[Start of section]
Lemma linked_locate m segs h a n : inv m segs → (a, n) ∈ linked h segs →
  ∃ C, segs = plug C [Blk ELEM_FREE 0 n true] ∧ here C = a ∧ c_heap C = h.
Proof.
  intros [_ Hb _] Hin. apply list_elem_of_bind in Hin as (s & Hx & Hs). apply list_elem_of_split in Hs as (S1 & S2 & ->). apply Forall_app in Hb as [_ Hb]. apply Forall_cons in Hb as [[Hb _] _].
  case_decide; [|by apply not_elem_of_nil in Hx]. apply linked_of_locate in Hx as (l & b & r & Hbs & -> & -> & Hl). rewrite Hbs in Hb. apply Forall_app in Hb as [_ Hb]. apply Forall_cons in Hb as [Hb _].
  exists (Ctx S1 (s_heap s) (s_ms s) (s_base s) l r S2). split_and!; [|done|done]. unfold plug. simpl. destruct Hb as [(H1 & _ & H2)|(_ & H1 & _)]; [|congruence].
  destruct s, b. simpl in *. by subst.
Qed.
Lemma live_locate segs p n : (p, n) ∈ live segs →
  ∃ C b, segs = plug C [b] ∧ b_state b = ELEM_BUSY ∧ p = here C + b_pad b + MALLOC_ELEM_HEADER_LEN ∧ n = b_size b - b_pad b - MALLOC_ELEM_OVERHEAD.
Proof.
  intros Hin. apply list_elem_of_bind in Hin as (s & Hx & Hs). apply list_elem_of_split in Hs as (S1 & S2 & ->).
  apply live_of_locate in Hx as (l & b & r & Hbs & Hl & -> & ->). exists (Ctx S1 (s_heap s) (s_ms s) (s_base s) l r S2), b.
  split_and!; [|by apply bool_decide_eq_true in Hl|done|done]. unfold plug. simpl. destruct s. simpl in *. by subst.
Qed.
Lemma linked_in_plug C n h : c_heap C = h → (here C, n) ∈ linked h (plug C [Blk ELEM_FREE 0 n true]).
Proof. intros <-. rewrite linked_plug. unfold linked_here. rewrite decide_True by done. simpl. left. Qed.
Lemma free_not_live C n : nbusy [Blk ELEM_FREE 0 n true] = 0 ∧ live_of (here C) [Blk ELEM_FREE 0 n true] = [].
Proof. done. Qed.

(** ** Blocks by address *)

Fixpoint blocks_of (a : Z) (bs : list blk) : list (Z * blk) := match bs with [] => [] | b :: bs => (a, b) :: blocks_of (a + b_size b) bs end.
Definition blocks (segs : list seg) : list (Z * blk) := segs ≫= λ s, blocks_of (s_base s) (s_blks s).
Lemma blocks_of_app a l r : blocks_of a (l ++ r) = blocks_of a l ++ blocks_of (a + sz l) r.
Proof. revert a. induction l as [|b l IH]; intros a; simpl; [by rewrite Z.add_0_r|]. rewrite IH, Z.add_assoc. done. Qed.
Lemma blocks_plug_perm C mid : blocks (plug C mid) ≡ₚ blocks_of (here C) mid ++ blocks (c_S1 C) ++ (blocks_of (c_base C) (c_l C) ++ blocks_of (here C + sz mid) (c_r C)) ++ blocks (c_S2 C).
Proof. unfold blocks, plug. rewrite bind_app. simpl. rewrite !blocks_of_app. fold (here C). solve_Permutation. Qed.
(** Blocks elsewhere stay when the blocks at a place are rewritten. *)
Lemma blocks_keep C mid mid' a b : sz mid' = sz mid → (a, b) ∈ blocks (plug C mid) → (a, b) ∉ blocks_of (here C) mid → (a, b) ∈ blocks (plug C mid').
Proof. intros Hsz. rewrite !blocks_plug_perm, Hsz, !elem_of_app. tauto. Qed.
Lemma blocks_of_split a bs x b : (x, b) ∈ blocks_of a bs → ∃ l r, bs = l ++ b :: r ∧ x = a + sz l.
Proof.
  revert a. induction bs as [|b' bs IH]; intros a; simpl; [by intros Hx%not_elem_of_nil|]. intros Hx. apply elem_of_cons in Hx as [[= -> ->]|Hx].
  - exists [], bs. simpl. split; [done|lia].
  - apply IH in Hx as (l & r & -> & ->). exists (b' :: l), r. simpl. split; [done|lia].
Qed.
Lemma blocks_locate segs a b : (a, b) ∈ blocks segs ↔ ∃ C, segs = plug C [b] ∧ here C = a.
Proof.
  split.
  - intros Hin. apply list_elem_of_bind in Hin as (s & Hx & Hs). apply list_elem_of_split in Hs as (S1 & S2 & ->). apply blocks_of_split in Hx as (l & r & Hbs & ->).
    exists (Ctx S1 (s_heap s) (s_ms s) (s_base s) l r S2). split; [|done]. unfold plug. simpl. destruct s. simpl in *. by subst.
  - intros (C & -> & <-). rewrite blocks_plug_perm. left.
Qed.
Lemma live_blocks segs p n : (p, n) ∈ live segs ↔
  ∃ a b, (a, b) ∈ blocks segs ∧ b_state b = ELEM_BUSY ∧ p = a + b_pad b + MALLOC_ELEM_HEADER_LEN ∧ n = b_size b - b_pad b - MALLOC_ELEM_OVERHEAD.
Proof.
  split.
  - intros Hin. destruct (live_locate _ _ _ Hin) as (C & b & -> & Hb & -> & ->). exists (here C), b. split_and!; try done. rewrite blocks_plug_perm. left.
  - intros (a & b & Hin & Hb & -> & ->). apply blocks_locate in Hin as (C & -> & <-). rewrite live_plug. simpl. unfold is_busy. rewrite Hb. left.
Qed.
[End of section]
#### Task to carry out:
Only a number is required here: the count of lines in these entries that hold "induction".

#### Task output:
2